Lungometraggio presentato al Sicilia Queer FilmFest 2018 e premiato dalla Giuria del Coordinamento Palermo Pride con la seguente motivazione: «Attraverso la lente di una videocamera, testimone delle vite intorno a Jaime, ci viene restituita la storia di un’epoca e della sua comunità LGBT. Nel corso della narrazione documentaristica operata dalla regista Agustina Comedi si susseguono diverse soggettività le quali evocano i diversi temi trattati: omosessualità e comunismo, impegno sociale, lesbismo, transessualità, bisessualità e dragging, senza mai farlo in maniera scontata, ma sempre in maniera diretta e sincera, senza la paura di mostrare le proprie contraddizioni e i propri pregiudizi.

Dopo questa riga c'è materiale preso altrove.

(* ===== verification/LogFormat.v ===== *)
(** * Properties of the pattern formatter of LogPattern.v

    Formatting never leaves the defined behaviour, the caches of a formatter do
    not show in what it prints, and what the patterns of logger_init.cpp make of
    a message. *)
From Stdlib Require Import Ascii.
From S2P Require Import Prelude Numerals FmtInt Logging LogPattern.

(** ** Code that returns, whatever the buffer *)

Definition safe {A} (m : M out A) (P : A → Prop) : Prop := ∀ o, wp m (λ a _, P a) (λ _ _, False) o.

Section safe_rules.
Context {A B : Type}.
Implicit Types (m : M out A) (k : A → M out B).

Lemma safe_bind m k P Q : safe m P → (∀ a, P a → safe (k a) Q) → safe (m ≫= k) Q.
Proof.
  intros Hm Hk o. apply wp_bind. eapply wp_mono; [apply Hm| |done]. intros a o' Ha. by apply Hk.
Qed.

Lemma safe_then m k Q : safe m (λ _, True) → (∀ a, safe (k a) Q) → safe (m ≫= k) Q.
Proof. intros Hm Hk. eapply safe_bind; [exact Hm|auto]. Qed.

Lemma safe_ret (a : A) (P : A → Prop) : P a → safe (mret a) P.
Proof. intros Ha o. by apply wp_ret. Qed.

Lemma safe_mono m (P Q : A → Prop) : safe m P → (∀ a, P a → Q a) → safe m Q.
Proof. intros Hm H o. eapply wp_mono; [apply Hm|auto|done]. Qed.

Lemma safe_lift (r : outcome A) a (P : A → Prop) : r = Ret a → P a → safe (lift r) P.
Proof. intros -> Ha o. done. Qed.
End safe_rules.

Lemma safe_modify f : safe (modify f) (λ _, True).
Proof. by intros o. Qed.

Lemma safe_append v : safe (append_string_view v) (λ _, True).
Proof. apply safe_modify. Qed.

Lemma safe_append_unsigned n : 0 ≤ n < 2 ^ 64 → safe (append_unsigned n) (λ _, True).
Proof.
  intros Hn. eapply safe_bind; [|intros; apply safe_append].
  apply (safe_lift _ (natural_text n) (λ _, True)); [|done]. by rewrite format_unsigned_text.
Qed.

Lemma safe_append_int w n : w = 32 ∨ w = 64 → - 2 ^ (w - 1) ≤ n < 2 ^ (w - 1) → safe (append_int w n) (λ _, True).
Proof.
  intros Hw Hn. eapply safe_bind; [|intros; apply safe_append].
  apply (safe_lift _ (int_text n) (λ _, True)); [|done].
  by destruct (format_signed_text w n Hw Hn) as (k & -> & _).
Qed.

Lemma safe_pad2 n : safe (pad2 n) (λ _, True).
Proof.
  unfold pad2. destruct (_ && _); [|apply safe_append]. eapply safe_bind; [apply safe_append|]. intros. apply safe_append.
Qed.

Lemma safe_pad3 n : 0 ≤ n < 2 ^ 64 → safe (pad3 n) (λ _, True).
Proof.
  intros Hn. unfold pad3. destruct (n <? 1000); [|by apply safe_append_unsigned].
  do 2 (eapply safe_bind; [apply safe_append|]; intros). apply safe_append.
Qed.

Lemma safe_pad_uint n width : 0 ≤ n < 2 ^ 64 → safe (pad_uint n width) (λ _, True).
Proof. intros Hn. eapply safe_bind; [apply safe_append|]. intros. by apply safe_append_unsigned. Qed.

Lemma safe_array_at l i : 0 ≤ i < Z.of_nat (length l) → safe (array_at l i) (λ _, True).
Proof.
  intros Hi. unfold array_at. destruct (lookup_lt_is_Some_2 l (Z.to_nat i)) as [s ->]; [lia|].
  rewrite (proj2 (Z.leb_le 0 i)) by lia. by apply safe_ret.
Qed.

Lemma safe_c_str s : is_Some s → safe (c_str s) (λ _, True).
Proof. intros [x ->]. by apply safe_ret. Qed.

(** ** The padder *)

(** The width of a padder that pads is at most [max_width]. *)
Definition pad_ok (P : padder) (i : padding_info) : Prop := P = scoped_padder → i.(width_) ≤ max_width.

Lemma safe_pad_it n : n ≤ 64 → safe (pad_it n) (λ _, True).
Proof. intros Hn. unfold pad_it. rewrite (proj2 (Z.ltb_ge 64 n)) by done. apply safe_append. Qed.

Lemma safe_construct w i : 0 ≤ w → i.(width_) ≤ max_width → safe (scoped_padder_construct w i) (λ r, r ≤ 64).
Proof.
  unfold max_width. intros Hw Hi. unfold scoped_padder_construct. cbv zeta.
  destruct (Z.leb_spec (width_ i - w) 0); [apply safe_ret; lia|].
  pose proof (Z.quot_lt (width_ i - w) 2 ltac:(lia) ltac:(lia)).
  assert (0 ≤ Z.land (width_ i - w) 1 ≤ 1) by (rewrite (Z.land_ones _ 1) by done; Z.div_mod_to_equations; lia).
  destruct (side_ i); [| |].
  - eapply safe_bind; [apply safe_pad_it; lia|]. intros. apply safe_ret. lia.
  - apply safe_ret. lia.
  - eapply safe_bind; [apply safe_pad_it; lia|]. intros. apply safe_ret. lia.
Qed.

Lemma safe_destroy i r : r ≤ 64 → safe (scoped_padder_destroy i r) (λ _, True).
Proof.
  intros Hr. unfold scoped_padder_destroy. destruct (0 <=? r); [by apply safe_pad_it|].
  destruct (truncate_ i); [|by apply safe_ret]. intros o. done.
Qed.

Lemma safe_padded {A} P w i (body : M out A) (Q : A → Prop) :
  pad_ok P i → 0 ≤ w → safe body Q → safe (padded P w i body) Q.
Proof.
  intros Hi Hw Hb. destruct P; [|done]. cbn [padded].
  eapply safe_bind; [by apply safe_construct; [|apply Hi]|]. intros r Hr.
  eapply safe_bind; [exact Hb|]. intros a Ha. eapply safe_bind; [by apply safe_destroy|]. intros. by apply safe_ret.
Qed.

Lemma length_of_nonneg s : 0 ≤ length_of s.
Proof. unfold length_of. lia. Qed.

Lemma padder_count_digits64_nonneg P n : 0 ≤ padder_count_digits64 P n.
Proof.
  destruct P; cbn; [|done]. unfold count_digits_uint64. rewrite count_digits64 by apply w64_range.
  unfold text_size. lia.
Qed.

Lemma padder_count_digits32_nonneg P n : 0 ≤ padder_count_digits32 P n.
Proof.
  destruct P; cbn; [|done]. unfold count_digits_uint32. rewrite count_digits32 by apply w32_range.
  unfold text_size. lia.
Qed.

Create HintDb safe discriminated.
#[export] Hint Resolve safe_append safe_pad2 safe_c_str length_of_nonneg padder_count_digits64_nonneg
  padder_count_digits32_nonneg : safe.

(** One step through a formatter's body: the rules above, and the branches. *)
Ltac safe_step :=
  match goal with
  | |- safe (_ ≫= _) _ => apply safe_then; [|intros ?]
  | |- safe (mret _) _ => apply safe_ret
  | |- safe (padded _ _ _ _) _ => apply safe_padded
  | |- safe (modify _) _ => apply safe_modify
  | |- safe (push_back _) _ => apply safe_append
  | |- safe (if ?b then _ else _) _ => destruct b eqn:?
  | |- safe (match ?l with [] => _ | _ => _ end) _ => destruct l eqn:?
  end.

Ltac head_of m := lazymatch m with ?g _ => head_of g | _ => m end.

Ltac safe_solve := repeat (safe_step || (first [exact I | done | solve [eauto with safe] | lia])).

(** ** What a message and a time may be *)

(** The ranges of the C++ types, and what the indexes of the names need. *)
Definition tm_ok (t : tm) : Prop :=
  0 ≤ t.(tm_wday) < 7 ∧ 0 ≤ t.(tm_mon) < 12 ∧ - 2 ^ 31 ≤ t.(tm_mday) < 2 ^ 31 ∧
  - 2 ^ 31 ≤ t.(tm_year) + 1900 < 2 ^ 31.

(** A source location that is not empty has its two names ([__FILE__], [__func__]). *)
Definition source_ok (s : source_loc) : Prop :=
  source_empty s = false → is_Some s.(filename) ∧ is_Some s.(funcname) ∧ s.(line) < 2 ^ 31.

Definition msg_ok (m : log_msg) : Prop :=
  - 2 ^ 63 ≤ m.(time) < 2 ^ 63 ∧ 0 ≤ m.(thread_id) < 2 ^ 64 ∧ source_ok m.(source).

Lemma zero_tm_ok : tm_ok zero_tm.
Proof. unfold tm_ok. cbn. lia. Qed.

Lemma seconds_range t : - 2 ^ 63 ≤ t < 2 ^ 63 → - 2 ^ (64 - 1) ≤ duration_cast seconds t < 2 ^ (64 - 1).
Proof. intros Ht. unfold duration_cast, seconds. Z.quot_rem_to_equations; lia. Qed.
Definition colors_ (l : level_enum) : string :=
  match l with
  | trace => escape "37"
  | debug => escape "36"
  | info => escape "32"
  | warn => escape "33" +:+ escape "1"
  | err => escape "31" +:+ escape "1"
  | critical => escape "1" +:+ escape "41"
  | off => reset_code
  end.

(** The console's sink does not look at what [fwrite_bytes] and [fflush] answer. *)
Definition print_ccode_ (color_code : string) (fd : FILE) : FILE := (fwrite_bytes color_code fd).2.

Definition print_range_ (formatted : string) (start stop : Z) (fd : FILE) : FILE :=
  (fwrite_bytes (String.substring (Z.to_nat start) (Z.to_nat (stop - start)) formatted) fd).2.

(** [ansicolor_sink::log]; the colour range starts at 0, 0 in [empty_out]. *)
Definition ansicolor_log `{LogSystem} (formatter_ : pattern_formatter) (should_do_colors_ : bool)
    (target_file_ : FILE) (msg : log_msg) : M sink_object unit :=
  '(o, formatter_) ← lift (format_line formatter_ msg);
  let formatted := o.(dest) in
  let fd :=
    if should_do_colors_ && (o.(color_range_start) <? o.(color_range_end)) then
      let fd := print_range_ formatted 0 o.(color_range_start) target_file_ in
      let fd := print_ccode_ (colors_ msg.(level)) fd in
      let fd := print_range_ formatted o.(color_range_start) o.(color_range_end) fd in
      let fd := print_ccode_ reset_code fd in
      print_range_ formatted o.(color_range_end) (dest_size o) fd
    else print_range_ formatted 0 (dest_size o) target_file_ in
  put_state (ansicolor_stdout_sink formatter_ should_do_colors_ (fflush fd).2).
Definition serialization_work_container : test_case := Build_test_case tt [
  ("round-trip serialization",
    let original : container := mk_work_container "de" test_population "worker_1" 3 in
    let serialized := vector_serialize original in
    _ ← not_empty serialized; deserialized ← lift (vector_deserialize (A := container) serialized);
    _ ← REQUIRE (String.eqb deserialized.(preferredWorkerId) "worker_1");
    _ ← REQUIRE (deserialized.(cycleCount) =? 3)%Z;
    REQUIRE (population_size deserialized.(pop) =? population_size test_population)%Z);
  ("default constructor fields",
    deserialized ← lift (vector_deserialize (A := container) (vector_serialize default_container));
    _ ← REQUIRE (String.eqb deserialized.(preferredWorkerId) ""); REQUIRE (deserialized.(cycleCount) =? 0)%Z);
  ("different algorithms",
    _ ← not_empty (vector_serialize (mk_work_container "de" test_population "" 1 : container));
    not_empty (vector_serialize (mk_work_container "pso" test_population "" 1 : container)))
]%string.

Definition request_roundtrip (name : string) : bytes_test :=
  let serialized := vector_serialize (mk_get_dll_request name) in
  _ ← not_empty serialized; deserialized ← lift (vector_deserialize (A := get_dll_request) serialized);
  REQUIRE (String.eqb deserialized.(request_dll_name) name).

Definition serialization_get_dll_request : test_case := Build_test_case tt [
  ("round-trip", request_roundtrip "myudp.dll");
  ("various filenames",
    for_each ["simple.dll"; "path/to/file.dll"; "special_chars_123.dll"; "a.b.c.dll"] request_roundtrip)
]%string.

Definition binary_roundtrip (name : string) (f : option bytes) : bytes_test :=
  let serialized := vector_serialize (mk_dll_binary_container name f) in
  _ ← not_empty serialized; deserialized ← lift (vector_deserialize (A := dll_binary_container) serialized);
  _ ← REQUIRE (String.eqb deserialized.(dll_name) name); REQUIRE (bool_decide (deserialized.(dll_file) = f)).

Definition serialization_dll_binary_container : test_case := Build_test_case tt [
  ("with file data", binary_roundtrip "lib.dll" (Some (counting_bytes 1 100)));
  ("without file data (nullopt)", binary_roundtrip "missing.dll" None);
  ("large file data", binary_roundtrip "large.dll" (Some (counting_bytes 7 10000)))
]%string.

Definition serialization_errors : test_case := Build_test_case tt [
  ("empty buffer throws", REQUIRE_THROWS_AS (lift (vector_deserialize (A := container) [])) is_runtime_error);
  ("corrupted data throws",
    REQUIRE_THROWS_AS (lift (vector_deserialize (A := container) [xff; xff])) (λ _, true))
]%string.

(** ** sockets/socket_roundtrip_test.cpp *)

(** The test only sends; here the router also receives what was sent. *)
Definition routed_request (client lib : string) : bytes_test :=
  let message := client_socket_send_object GET_DLL (mk_get_dll_request lib) in
  match router_socket_receive (zmq_router_incoming client message) with
  | Received (id, type, b) _ =>
      r ← lift (vector_deserialize (A := get_dll_request) b);
      REQUIRE (String.eqb id client && bool_decide (type = GET_DLL) && String.eqb r.(request_dll_name) lib)
  | _ => REQUIRE false
  end.

Definition socket_messaging : test_case := Build_test_case tt [
  ("dealer-router round-trip", routed_request "client1" "test.dll");
  ("multiple clients", _ ← routed_request "client1" "lib1.dll"; routed_request "client2" "lib2.dll")
]%string.
End SerializationTests.
(** C2, as the code has it. A frame [DecodeFrame] returns, serialized by
    [Frame::DeepCopy] after its header is put back in network order by
    [Header::ToNetwork], gives the [sizeof(Header) + message_length] bytes
    of the buffer it was decoded from, and the whole buffer when the
    buffer holds nothing behind the frame.  On a big-endian host
    [DeepCopy] of the decoded frame as it is gives the same bytes. *)
Theorem DecodeFrame_DeepCopy_network (p : platform) (frame : list byte) (f : Frame) :
  DecodeFrame p frame = Decoded f ->
  let e := byte_order p in
  let wire := {| head := ToNetwork e (head f); message := message f |} in
  DeepCopy e wire = take (Z.to_nat (sizeof_Header + message_length (head f))) frame
  /\ (Z.of_nat (length frame) = sizeof_Header + message_length (head f) ->
      DeepCopy e wire = frame)
  /\ (e = BigEndian ->
      DeepCopy e f = take (Z.to_nat (sizeof_Header + message_length (head f))) frame).
Proof.
  intros H e wire.
  destruct (DecodeFrame_Decoded p frame f H) as (Hlen & Hh & Hm & Hl & Hfit).
  assert (E : DeepCopy e wire
              = take (Z.to_nat (sizeof_Header + message_length (head f))) frame).
  { rewrite (frame_bytes_split p frame f H). unfold DeepCopy, wire. cbn [head message].
    rewrite Hh. subst e. rewrite Header_bytes_ToNetwork_FromNetwork by exact Hlen.
    reflexivity. }
  split; [exact E|]. split.
  - intros Hall. rewrite E. apply take_ge. lia.
  - intros Hbe. rewrite (frame_bytes_split p frame f H). unfold DeepCopy.
    rewrite Hh. fold e. rewrite Hbe.
    rewrite Header_bytes_FromNetwork_BigEndian by exact Hlen. reflexivity.
Qed.

Lemma DecodeFrame_DeepCopy_network_witness :
  DecodeFrame lp64_le lines_header
  = Decoded {| head := {| start := MSG_STRAT_CODE; sequence := 1;
                          message_type := MSG_LINES; message_length := 0 |};
               message := [] |}
  /\ DeepCopy LittleEndian
       {| head := ToNetwork LittleEndian
                    {| start := MSG_STRAT_CODE; sequence := 1;
                       message_type := MSG_LINES; message_length := 0 |};
          message := [] |}
     = lines_header.
Proof.
  assert (H : DecodeFrame lp64_le lines_header
              = Decoded {| head := {| start := MSG_STRAT_CODE; sequence := 1;
                                      message_type := MSG_LINES; message_length := 0 |};
                           message := [] |}) by (vm_compute; reflexivity).
  split; [exact H|].
  apply (DecodeFrame_DeepCopy_network lp64_le lines_header _ H). reflexivity.
Defined.
(** * codescan: the scan orchestration and the rule engine

    A shallow embedding of the core of [codescan] (a Python code scanner):
    - [vulndb.py]: the rule repository and [_merge_rules];
    - [semgrep_converter.py]: the translation of Semgrep rule documents;
    - [scanner.py]: findings, scan results, path filtering, file collection,
      per-file analysis and the directory scan;
    - [gui.py]: [ScanThread.run], the thread that drives a scan and owns the
      interruption flag;
    - [utils.py]: the language of a file and the extension statistics;
    - [config.py]: the configuration document, its defaults and the model
      configurations;
    - [rule_manager.py]: editing and deleting a rule of the store.

    Python dictionaries are finite maps ([gmap]) where only lookups matter
    and association lists where the iteration order is observable.  Code that
    can raise returns an [outcome].  Part I holds the definitions, Part II the
    theorems. *)

From Stdlib Require Import ZArith Ascii String List Sorted.
From stdpp Require Import gmap strings list fin_maps pretty.

#[local] Open Scope string_scope.
#[local] Open Scope list_scope.
#[local] Open Scope nat_scope.
#[local] Set Warnings "-register-all".

(** * Part I: definitions *)

(** ** Python values and exceptions *)

Module Py.

(** The result of running code that may raise.  [Raise msg] is a Python
    exception whose [str(e)] is [msg].  [Unmodelled] marks inputs on which the
    code runs but whose values leave the typed fragment embedded here (for
    instance a rule id that is a YAML mapping). *)
Inductive outcome (A : Type) : Type :=
| Ok (a : A)
| Raise (msg : string)
| Unmodelled.
Arguments Ok {A} a.
Arguments Raise {A} msg.
Arguments Unmodelled {A}.

#[global] Instance outcome_ret : MRet outcome := λ A a, Ok a.
#[global] Instance outcome_bind : MBind outcome := λ A B f m,
  match m with
  | Ok a => f a
  | Raise msg => Raise msg
  | Unmodelled => Unmodelled
  end.

(** [l[i]] on a list: [IndexError] when out of range. *)
Definition list_get {A} (l : list A) (i : nat) : outcome A :=
  match l !! i with
  | Some x => Ok x
  | None => Raise "list index out of range"
  end.

(** Truthiness of an optional string ([None] and [''] are falsy). *)
Definition truthy (o : option string) : bool :=
  match o with
  | Some s => negb (String.eqb s "")
  | None => false
  end.

(** [s.zfill(w)] for a string of digits: left padding with zeros. *)
Definition zfill (w : nat) (s : string) : string :=
  string_of_list_ascii (replicate (w - String.length s) "0"%char) +:+ s.

(** [f"{n:04d}"] for a natural number. *)
Definition fmt_04d (n : nat) : string := zfill 4 (pretty n).

(** *** Strings.  A [string] is the UTF-8 encoding of the Python [str];
    case mapping and character classes act on ASCII, slices count bytes. *)

Definition in_range (lo hi c : ascii) : bool :=
  (N_of_ascii lo <=? N_of_ascii c)%N && (N_of_ascii c <=? N_of_ascii hi)%N.
Lemma interaction_request_suspends_witness :
  turn_trace asking =
    [ModelRequest (conversation fresh_agent
                     ++ [{| msg_role := User; content := u "deploy the site" |}])].
Proof.
  refine (proj1 (proj2 (interaction_request_suspends no_rule no_rule fresh_agent
                          (turn_agent fresh_agent asking)
                          (answering (u "interact(content='Proceed?')"))
                          (u "deploy the site") (turn_trace asking)
                          (u "interaction-1") (u "Proceed?") (u "请输入您的回复: ") _))).
  vm_compute. reflexivity.
Defined.

Lemma interaction_is_answered_once_witness :
  exists history tail agent' c,
    complete_interaction no_rule no_rule (turn_agent fresh_agent asking)
        {| send_request := fun _ => model_reply (u "info(content='working')");
           world := tt; uuid4 := u "interaction-2" |}
        (u "interaction-1") (u "yes") =
      Done (ResultRecorded question (reply_result (u "yes"))
              :: ModelRequest (history ++ [{| msg_role := User; content := u "继续执行任务" |}])
              :: tail)
           agent' c /\
    last history =
      Some {| msg_role := User;
              content := tool_result_message question (reply_result (u "yes")) |} /\
    pending_interactions agent' !! u "interaction-1" = None /\
    forall env' reply',
      complete_interaction no_rule no_rule agent' env' (u "interaction-1") reply'
        = Done [] agent' (Returns (unknown_interaction (u "interaction-1"))).
Proof.
  refine (interaction_is_answered_once no_rule no_rule (u "You are Axiom Agent.")
            (turn_agent fresh_agent asking)
            {| send_request := fun _ => model_reply (u "info(content='working')");
               world := tt; uuid4 := u "interaction-2" |}
            (u "interaction-1") (u "yes")
            {| pending_call := question; pending_content := u "Proceed?";
               pending_prompt := u "请输入您的回复: " |} _ _ _).
  - vm_compute. reflexivity.
  - vm_compute. reflexivity.
  - vm_compute. discriminate.
Defined.
(** X7: the words [split()] returns are never empty and hold no
    whitespace; a text of [n] characters has at most [(n + 1) / 2] words; a
    text without whitespace is its own single word, and a text of whitespace
    only has no word. *)
Theorem str_split_words :
  (forall s w, In w (str_split s) ->
               w <> "" /\ Forall (fun c => Char.is_space c = false) (chars w))
  /\ (forall s, 2 * length (str_split s) <= String.length s + 1)
  /\ (forall s, s <> "" -> Forall (fun c => Char.is_space c = false) (chars s) ->
                str_split s = [s])
  /\ (forall s, Forall (fun c => Char.is_space c = true) (chars s) -> str_split s = []).
Proof.
  split; [|split; [|split]].
  - intros s w Hin. unfold str_split, maximal_runs in Hin.
    apply in_map_iff in Hin as (r & <- & Hr). split.
    + pose proof (runs_nonempty (fun c => negb (Char.is_space c)) [] (chars s)) as Hne.
      rewrite Forall_forall in Hne. specialize (Hne r Hr).
      destruct r; [congruence|discriminate].
    + pose proof (runs_forall (fun c => negb (Char.is_space c)) [] (chars s) eq_refl)
        as Hall.
      rewrite Forall_forall in Hall. specialize (Hall r Hr).
      rewrite chars_str, Forall_forall. intros c Hc.
      rewrite forallb_forall in Hall. apply negb_true_iff, Hall, Hc.
  - exact str_split_count.
  - intros s Hne Hall. unfold str_split, maximal_runs. rewrite runs_all.
    + simpl. destruct (chars s) as [|c l] eqn:E.
      * exfalso. apply Hne. rewrite <- (str_chars s), E. reflexivity.
      * cbn [flush map]. rewrite <- E, str_chars. reflexivity.
    + rewrite forallb_forall. rewrite Forall_forall in Hall.
      intros c Hc. apply negb_true_iff, Hall, Hc.
  - intros s Hall. unfold str_split, maximal_runs. rewrite runs_none; [reflexivity|].
    rewrite forallb_forall. rewrite Forall_forall in Hall.
    intros c Hc. rewrite (Hall c Hc). reflexivity.
Qed.
(** *** The pool with several workers *)

(** Where a submitted call of [process_url] stands. *)
Inductive progress : Type :=
| Submitted    (* not started *)
| Checked      (* past the membership test of line 51 *)
| Marked       (* past the insertion of lines 55-56 *)
| Finished.

Record task : Type := mk_task {
  task_url : string;
  task_depth : Z;
  task_at : progress
}.

Record pool : Type := mk_pool {
  shared : crawl_state;
  futures : list task
}.

(** What can happen next: the main thread takes a queue entry (lines
    146-149) or drops a completed future (lines 152-158); the worker of
    the i-th future advances by one step. *)
Inductive action : Type :=
| Dispatch
| Reap (i : nat)
| Work (i : nat).

Definition advance (t : task) (st : crawl_state) : task * crawl_state :=
  match task_at t with
  | Submitted =>
      if already_processed (task_url t) st
      then (mk_task (task_url t) (task_depth t) Finished, st)
      else (mk_task (task_url t) (task_depth t) Checked, st)
  | Checked =>
      (mk_task (task_url t) (task_depth t) Marked, mark_processed (task_url t) st)
  | Marked =>
      (mk_task (task_url t) (task_depth t) Finished,
       snd (fetch_and_extract (task_url t) (task_depth t) st))
  | Finished => (t, st)
  end.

Dalla pellicola riemerge una comunità LGBT che sa ancora condividere lo stesso linguaggio e la volontà di fare elaborazione a partire dalle proprie stesse vite, dai propri affetti, dall’affetto per Jaime. Agustina Comedi non ricostruisce solo la vita del padre, quest’ultima diventa una narrazione in cui ognuno di noi può situarsi e riflettere anche a partire dallo shock sociale causato dall’epidemia dell’AIDS . El Silencio Es Un Cuerpo Que Cae è un coraggioso elogio che la regista fa nei confronti della libertà, reso ancora più commovente dal rimpianto espresso da una figlia per la rinuncia del padre e vivere a pieno la propria omosessualità».
Ottimo esordio al lungometraggio della regista argentina Agustina Comedi che utilizza il format del documentario per raccontarci la bella e intensa storia di un omosessuale a Cordoba negli anni ’70, Jaime, suo padre, che ha registrato su una videocamera amatoriale quasi tutti i momenti salienti della sua vita: omosessuale impegnato alla luce del sole fino all’età di 40 anni quando, improvvisamente, decide di sposarsi e nascondere il suo passato. Augustina, la figlia, dopo la morte del padre avvenuta per incidente nel 1999, cerca di comprendere, attraverso i filmati realizzati dal padre, interviste con la famiglia e gli amici, vecchie foto e ricordi d’infanzia, il motivo che portò il padre a cambiare completamente la sua vita. L’impresa non è facile, Nestor, il compagno del padre è morto un giorno prima di Freddy Mercury; del gruppo teatrale “Las Kalas” a cui partecipava il padre, solo un membro accetta di parlare davanti alla telecamera, altri sono morti; la famiglia si rivela molto reticente e timorosa nel parlare del passato di Jaime. Rimangono essenziali i filmati girati da Jaime, che ci vengono proposti come se l’uomo stesse osservando la sua vita da un posto ormai inaccessibile. Non lo vediamo quasi mai (era dietro la cinepresa) ma sentiamo la sua voce, i suoi sorrisi. La sua figura rimane però inafferrabile, anche se molto bene inserita nel contesto storico e politico, grazie ad una’abile regia e sceneggiatura che miscela pubblico e privato, personale e sociale (mettendosi coraggiosamente in gioco in prima persona). Proprio questo sociale, questa società, coi ferrei codici di organizzazioni politiche (anche di sinistra), in un’epoca di dittatura politica e di emergenza Aids, sembra siano stati fattori decisivi dietro ad una scelta così sacrificante.
Il pregio di questo bellissimo film è quello di farci entrare, attraverso una storia intima e privata (del padre ma anche della regista-figlia), ricca di momenti poetici, in un mondo fatto di storia reale, dove la politica poteva essere rappresaglia mortale, complice il silenzio, un silenzio da rompere, quello di un corpo che cade, un silenzio da rivelare, da urlare, perchè non possa più succedere che un uomo venga ucciso od obbligato a nascondersi per un’intera vita solamente per quello che è.